A Bright Outlook for the Construction Industry Need for skilled labor at all-time high, one Michigan school develops next generation workforce
For many, construction is a nuisance. Roadwork means detours, longer commutes, dirt, dust and orange cones. For others, it means putting on a hard hat as a way to provide for their families. According to the Associated General Contractors report, the Bureau of Labor Statistics shows that private construction continues to grow, while public infrastructure declines.
While private residential projects continue to get funding and to grow, with new business and homes being constructed daily, government projects are struggling to find the funds to complete planned projects.

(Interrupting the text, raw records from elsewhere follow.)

(** The result of a global replace is unit by unit related to the input,
    when every replacement is so related to its match.  The loop never
    runs out of its budget. *)
Lemma replace_loop_rel (fuel : nat) :
  forall before s, (length s < fuel)%nat ->
  Forall2 rel s (replace_loop fuel ic r repl before s).
Proof.
  induction fuel as [|fuel IH]; intros before s Hlen; [lia|]. simpl.
  pose proof (rel_match before s) as Hm.
  pose proof (exec_spec ic r before s) as Hx.
  destruct (exec ic r before s) as [st|] eqn:E.
  - specialize (Hm _ eq_refl). destruct (Hx _ eq_refl) as [_ Hs].
    unfold matched in *.
    destruct (ms_seen st) as [|l seen] eqn:Es.
    + simpl in *. inversion Hm as [Hr|]. subst s.
      destruct (ms_rest st) as [|c s'] eqn:Er; simpl; [constructor|].
      try rewrite Er in E. constructor; [|apply IH; simpl in Hlen; lia].
      pose proof (rel_copy before c s') as Hc. rewrite E in Hc. auto.
    + rewrite Hs at 1. apply Forall2_app; [exact Hm | apply IH].
      pose proof (f_equal (@length Z) Hs) as HL.
      rewrite length_app, length_rev in HL. simpl in HL. lia.
  - destruct s as [|c s']; constructor; [|apply IH; simpl in Hlen; lia].
    pose proof (rel_copy before c s') as Hc. rewrite E in Hc. exact Hc.
Qed.

Lemma replaceAll_rel (s : jsstring) : Forall2 rel s (replaceAll ic r repl s).
Proof. unfold replaceAll. apply replace_loop_rel. lia. Qed.

End ReplaceLoop.

Section SplitLoop.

These projects need workers, and one Michigan school has made it its mission to teach students the ins and outs of the construction industry.
Stephanie Davis, vice president of the Greater Michigan Construction Academy (GMCA) spoke about their goal.
“GMCA’s mission is to educate through the collaboration of the construction industry, their employees and our communities,” said Davis. “We do this by developing new workplace competencies and skills that promote the construction field as a career choice.”
GMCA first started its apprenticeship training program in 1983, and Davis says the academy has seen the need for skilled labor rise and fall over the last 30 years. “We are at a point right now where the need is at an all-time high and we are working hard to fill the need,” she said.
What started as a few trades offered with GMCA has grown into today’s program of 11 different disciplines: carpentry, insulation, electrical, instrumentation, HVAC, plumbing, sheet metal, pipefitting, ironworking, welding and industrial maintenance mechanic curriculums.
Differing from traditional university industry curriculums, students who complete programs at GMCA receive credentials on a nationally-recognized level, which are both portable and transferrable, according to Davis.
“Unlike college or university students, all of the modules that GMCA students complete stay with them in a national database through the National Center for Construction Education and Research (NCCER) and can be reviewed by potential employers across the country.”
The NCCER is a 501(c)(3) nonprofit education foundation, created with the goal to develop a safe and productive workforce. Together, with the support of construction CEOs, thefoundation works to create standardized training and credentialed curriculum programs within the industry in over 70 areas at 4,000 locations nationwide.
Davis spoke about how the GMCA contributes to the industry as a whole by preparing students for the workforce.
“They are all receiving hand-on training within their classes that is preparing them for the job,” she said. “We also work closely with the industry to make sure we are staying up-to-date on the needs they have by keeping our curriculum current and offering the training necessary for each company’s individual needs as well.”
Careers in the construction industry can start at entry-level jobs making $30,000 a year, and can exceed well over $160,000 for CEO and senior management roles. Student loans for the tuition-based program ($1,400 per semester or $700 per semester for Associated Builders & Contractors members); can quickly be paid back soon after job placement; something that draws even more workers to the career path.
“We have graduated almost 2,000 students and we are very proud of our 100 percent placement rate for employment,” Davis said.
The construction industry is currently seeing brighter days, after the 2011 recession left it with its lowest values in decades. According to a story by Freddie Rohner, of iHire LLC, “The total monthly valuation for all construction put in place (public and private) peaked in March 2006 when it reached $1.2 trillion. Close to ten years later, we still haven’t returned to that level. As of May 2015 (the most recent month figures available), the total valuation had reached $1.027 trillion or approximately 86 percent of what it was in 2006.”
“Diving deeper into the numbers, we can see how steep the decline in production really was,” Rohner said. “When the industry bottomed out in February 2011 (two years after the recession “ended”), the value of construction in place had fallen to just under $755 billion, a level the industry had not seen since 1999. That translates to a 37.1 percent decrease in the total value of construction work done across the U.S.”
“The outlook of the construction industry is definitely a bright one,” Davis said. “One way we can help improve it is by continuing to train the workforce that the industry is in need of since the recession caused so many workers to leave the industry back in 2011. Not only the recession, but an aging workforce also plays a large part in the decrease of workers.”
According to data from the United States Census Bureau in 2013, the American Community Survey reveals the average age of construction sector workers in the U.S. is 42. This is one year older than the average overall workforce median age.
Attracting the next generation of skilled trade workers is important, and something that GMCA does through accreditation and programs for younger students. “The GMCA is proud to be the only building trade school of its kind in the country to have received a federal accreditation through the Accrediting Council of Continuing Education and Training,” Davis said.
Campuses are scattered throughout Michigan, including a campus in Lansing offering electrical, plumbing and HVAC programs.
“We also have a partnership with Lakewood High School, in which they offer a construction technology program to their juniors and seniors within their school,” Davis said. “This program will offer the same type of credentials to students while still in school. By partnering with local contractors in need of skilled labor, we will be able to help place these students in jobs when they graduate.”